Management guru Tom Peters once said, if it's high tech, it's got to be high touch.
In the past two months, three of the biggest IT networking suppliers have brought intriguing options to market for processing and transporting information. But their positioning statements reflect differing views of the future that make picking the right one for your organisation tougher, and which may make "softer" issues as important as technical issues.
Cisco has virtually bet the company on the belief that video will dominate network traffic, and has research to back its view.
Whether or not it is correct about video, at a more basic level, it is correct that the traffic volumes are growing. Some of this is due to video traffic, with growing amounts going to mobile terminals or smartphones. But the amount of data traffic from sensors and other remote devices (the "internet of things") is also rising.
So Cisco's basic proposition, that CIOs will have to manage lots more data in future, is probably correct in concept, if not necessarily in detail. That will put a premium on processing speeds and network manageability for all.
But Cisco CEO John Chambers says security may pose the biggest threat to IT operations. So Cisco is taking "an architectural approach" to the problem. Chambers promises to release an open roadmap of its security plan, written "from the ground up", in the next few months.
Just how open this turns out remains to be seen. After years of cooperation, Hewlett-Packard and Cisco have been taking divergent paths on standards in recent times, according to HP Networking CTO, Paul Congdon.
Sticking to standards
HP is staking its ground on accepted industry standards. At the recent launch of several announcements regarding storage management, wireless access and apps in a box, HP's David Campbell was at pains to stress that HP believes in and executes on industry standards. The new kit from HP has "no proprietary silicon", he says, and argues that sticking to standards allows HP and its customers to benefit from faster and more certain innovation under the standards umbrella.

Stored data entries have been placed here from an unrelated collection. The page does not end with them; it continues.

(** The constructor of the server: the members in the order of their declaration, the body.  The
    default of [subNotifInactivityTimeout] only configures a timer. *)
Definition handlers : list (string * Handler) :=
  [("/", NotFoundHandler); ("/.well-known/host-meta", HostMetaHandler); ("/telemetry/optics", OpticsHandler);
   (netconfStreamRoot, StreamsHandler); (yangSchemaRoot, YangSchemaHandler); (restconfRoot, RestconfHandler)].
Fixpoint handleAll (l : list (string * Handler)) : boot L unit :=
  match l with
  | [] => mret tt
  | (path, handler) :: l => _ ← tell (Handle path handler); handleAll l
  end.
Definition newServer (address port : string) : boot L (OpticalEvents * Server) :=
  _ ← act (SessionStart (Some Operational)) (sessionStart h (Some Operational));
  _ ← act NacmListen (nacm h);
  _ ← act (SessionStart None) (sessionStart h None);
  dwdmEvents ← perform h newOpticalEvents;
  _ ← tell (NumThreads 1);
  _ ← tell (ReadTimeout 60);
  _ ← perform h (startServer ctx);
  _ ← act (OnOperGet "ietf-restconf-monitoring" "/ietf-restconf-monitoring:restconf-state/streams/stream")
        (onOperGet h "ietf-restconf-monitoring" "/ietf-restconf-monitoring:restconf-state/streams/stream");
  _ ← tell ConnectOptics;
  _ ← handleAll handlers;
  _ ← act (Listen address port)
        (match listen_and_serve h address port with
         | Some message => Throw (ERuntime ("Server error: " +:+ message))
         | None => Ok tt
         end);
  mret (dwdmEvents, mkServer empty_world [] 0 0 false).

(** The program leaves before it serves, or the main thread goes on to wait. *)
Inductive Started := Exits (status : Z) | Serves (timeout : Z) (ev : OpticalEvents) (server : Server).

Definition main (argv : list string) : boot L Started :=
  match docopt usage argv true "" true with
  | inr status => mret (Exits status)
  | inl args =>
      timeout ← pure (main_timeout args);
      sink ← pure (chooseSink args);
      _ ← tell (SetDefaultLogger sink);
      _ ← tell (SetLevel LTrace);
      _ ← act (SetLocale "C.UTF-8") (throw_if (negb (setlocale h "C.UTF-8")) (ERuntime "Could not set locale C.UTF-8"));
      _ ← tell (SetGlobalContextOptions ["LibYangPrivParsed"; "NoPrinted"]);
      _ ← act Connect (connect h);
      started ← newServer "::1" "10080";
      _ ← tell (AwaitSignals ["SIGTERM"; "SIGINT"]);
      mret (Serves timeout started.1 started.2)
  end.

(** ** What starting does *)

(** What the session is asked is what the programs ask, whatever the answers. *)
Definition HostLaws : Prop := ∀ A (p : prog L A), runs p (performs h A p).1 (performs h A p).2.

Lemma startServer_checks t : runs (startServer ctx) t (Ok tt) → Forall (λ m, checkModule ctx m = Ok tt) requiredModules.
Proof.
  unfold startServer. intros Hr. apply for_each_Ok.
  destruct (for_each (checkModule ctx) requiredModules) as [[]|e]; [done|]. by destruct Hr.
Qed.

(** The actions of a start that succeeds *)
Definition startActions (sink : Sink) (optics startup : list (Event L)) : list (Action L) :=
  [SetDefaultLogger sink; SetLevel LTrace; SetLocale "C.UTF-8";
   SetGlobalContextOptions ["LibYangPrivParsed"; "NoPrinted"]; Connect;
   SessionStart (Some Operational); NacmListen; SessionStart None; Perform optics; NumThreads 1; ReadTimeout 60;
   Perform startup;
   OnOperGet "ietf-restconf-monitoring" "/ietf-restconf-monitoring:restconf-state/streams/stream"; ConnectOptics] ++
  ((λ p, Handle p.1 p.2) <$> handlers) ++ [Listen "::1" "10080"; AwaitSignals ["SIGTERM"; "SIGINT"]].

(** [ms] is the number of seconds in milliseconds, as far as 64 bits go. *)
Definition milliseconds_of (seconds ms : Z) : Prop :=
  (∃ k, ms = seconds * 1000 + k * 2 ^ 64)%Z ∧ (- 2 ^ 63 ≤ ms < 2 ^ 63)%Z ∧
  ((- 9223372036854775 ≤ seconds ≤ 9223372036854775)%Z → ms = (seconds * 1000)%Z).
Lemma seconds_to_ms_spec seconds : milliseconds_of seconds (seconds_to_ms seconds).
Proof.
  unfold milliseconds_of, seconds_to_ms, signed64. set (n := (seconds * 1000)%Z).
  pose proof (Z.mod_pos_bound (n + 2 ^ 63) (2 ^ 64)) as Hb. pose proof (Z.div_mod (n + 2 ^ 63) (2 ^ 64)) as Hd.
  split_and!; [exists (- ((n + 2 ^ 63) / 2 ^ 64))%Z; lia|lia..|].
  intros Hs. rewrite Z.mod_small by (unfold n; lia). lia.
Qed.
Lemma main_timeout_Ok args ms :
  main_timeout args = Ok ms →
  if is_set (arg args "--timeout") then
    ∃ seconds, asLong (arg args "--timeout") = Ok seconds ∧ milliseconds_of seconds ms
  else ms = 0%Z.
Proof.
  unfold main_timeout. destruct (is_set _); [|by intros [= <-]].
  destruct (asLong _) as [seconds|e]; [|done]. cbn. intros [= <-]. eauto using seconds_to_ms_spec.
Qed.
(** A timeout that is too long is a negative number of milliseconds, and the program starts with it. *)
Theorem timeout_overflows (args : gmap string value) (seconds : Z) :
  is_set (arg args "--timeout") = true → asLong (arg args "--timeout") = Ok seconds →
  (9223372036854775 < seconds ≤ 18446744073709551)%Z →
  ∃ ms, main_timeout args = Ok ms ∧ (ms < 0)%Z.
Proof.
  intros Hs Ha Hb. unfold main_timeout. rewrite Hs, Ha. eexists. split; [done|].
  destruct (seconds_to_ms_spec seconds) as ((k & Hk) & Hr & _). assert (k ≤ -1)%Z by lia. lia.
Qed.

(** ** journald

    systemd documents [JOURNAL_STREAM] as the device and inode numbers, in decimal, separated by a colon. *)
Lemma pretty_digits (n : N) : str_forall is_digit (pretty n) = true ∧ digits_value (pretty n) = n ∧ pretty n ≠ "".
Proof. destruct (decide (n = 0)%N) as [->|]; [done|]. apply pretty_N_digits. lia. Qed.
Lemma scan_uintmax_pretty (n : N) r :
  (n < 2 ^ 64)%N → head_is is_digit r = false → scan_uintmax (pretty n +:+ r) = Ok (Some (n, r)).
Proof.
  intros Hn Hr. destruct (pretty_digits n) as (Hd & Hv & Hne). unfold scan_uintmax.
  destruct (pretty n) as [|c ds] eqn:E; [done|].
  assert (is_digit c = true) as Hc by (by apply andb_true_iff in Hd as [? _]).
  assert (∀ d, is_digit d = true → is_space d = false ∧ is_char "-" d = false ∧ is_char "+" d = false) as Hdig by by_all_chars.
  destruct (Hdig c Hc) as (Hs & Hm & Hp). rewrite str_app_cons. cbn [span]. rewrite Hs. cbn [snd scan_sign].
  rewrite Hm, Hp. rewrite <- str_app_cons, (span_app _ _ _ Hd Hr). cbv beta iota. rewrite decide_False by done.
  rewrite Hv. by rewrite decide_True.
Qed.
(** The log goes to journald exactly if the file journald is connected to is the standard error output. *)
Theorem is_journald_active_spec (dev inode st_dev st_ino : N) :
  (dev < 2 ^ 64)%N → (inode < 2 ^ 64)%N → (st_dev < 2 ^ 64)%N → (st_ino < 2 ^ 64)%N →
  getenv h "JOURNAL_STREAM" = Some (pretty dev +:+ ":" +:+ pretty inode) → fstat h STDERR_FILENO = Some (st_dev, st_ino) →
  is_journald_active = Ok (bool_decide (st_dev = dev ∧ st_ino = inode)).
Proof.
  intros Hd Hi Hsd Hsi Hg Hf. unfold is_journald_active, scan_stream. rewrite Hg, Hf.
  rewrite scan_uintmax_pretty by done. rewrite bind_Ok. rewrite str_app_cons, is_char_refl, str_app_nil_l.
  rewrite <- (str_app_nil_r (pretty inode)), scan_uintmax_pretty by done. rewrite !bind_Ok.
  unfold u64. rewrite !N.mod_small by done. by rewrite bool_decide_and.
Qed.

(** Nothing listens before the last action. *)
Ltac not_listening :=
  let Hin := fresh "Hin" in
  intros ? ? Hin; exfalso; repeat (apply elem_of_cons in Hin as [Hin|Hin]; [discriminate|]); by apply elem_of_nil in Hin.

"The best-of-breed solution was right 20 years ago," he says. "Today it's all about standards."
Although the launch was low key, it was remarkable for the way HP positioned it. "We aim to be the service providers' service provider," says Campbell.
Which suggests that HP believes CIOs will come increasingly to view their role as providing IT-as-a-service to their employer organisations. In this scenario, CIOs take responsibility for providing best service at most competitive cost, and possibly even competing with third-party service providers (SPs) for some of the enterprise's processing load.
This is clearly the thinking behind the integration of 3PAR utility storage across the HP Converged Infrastructure. This allows CIOs and external service providers alike to buy features such as automated storage tiering to improve performance, and "thin storage" to eliminate over-provisioning in virtualised cloud environments.
HP also announced it could now supply Microsoft's Exchange messaging service prepacked in a blade server, with prices starting at $35,900 for 500 mailboxes. HP would not comment on what other applications it would supply "in a box", but the potential for prepacked plug-and-play apps should intrigue CIOs and SPs.
Bang for bucks
While Cisco is pitching video and security, and HP is focusing on standards, Juniper Networks seems to be pitching bang for bucks. Its new QFabric, is a flat datacentre management system that offers up to 10 times faster processing, uses 77% less power, needs 27% fewer networking devices, occupies 90% less floor space, and cuts operating resources nine-fold compared with comparable Cisco configurations, according to Anjan Venkataramini, vice-president of Juniper's fabric and switching group.
So while the industry's technology spiral has turned another revolution, CIOs have still to pick and choose the approach that will satisfy their increasingly demanding clients.
It is probable that all the above approaches will do the job. So in the end, the decision may go the one that best mirrors the culture and philosophy of the customer.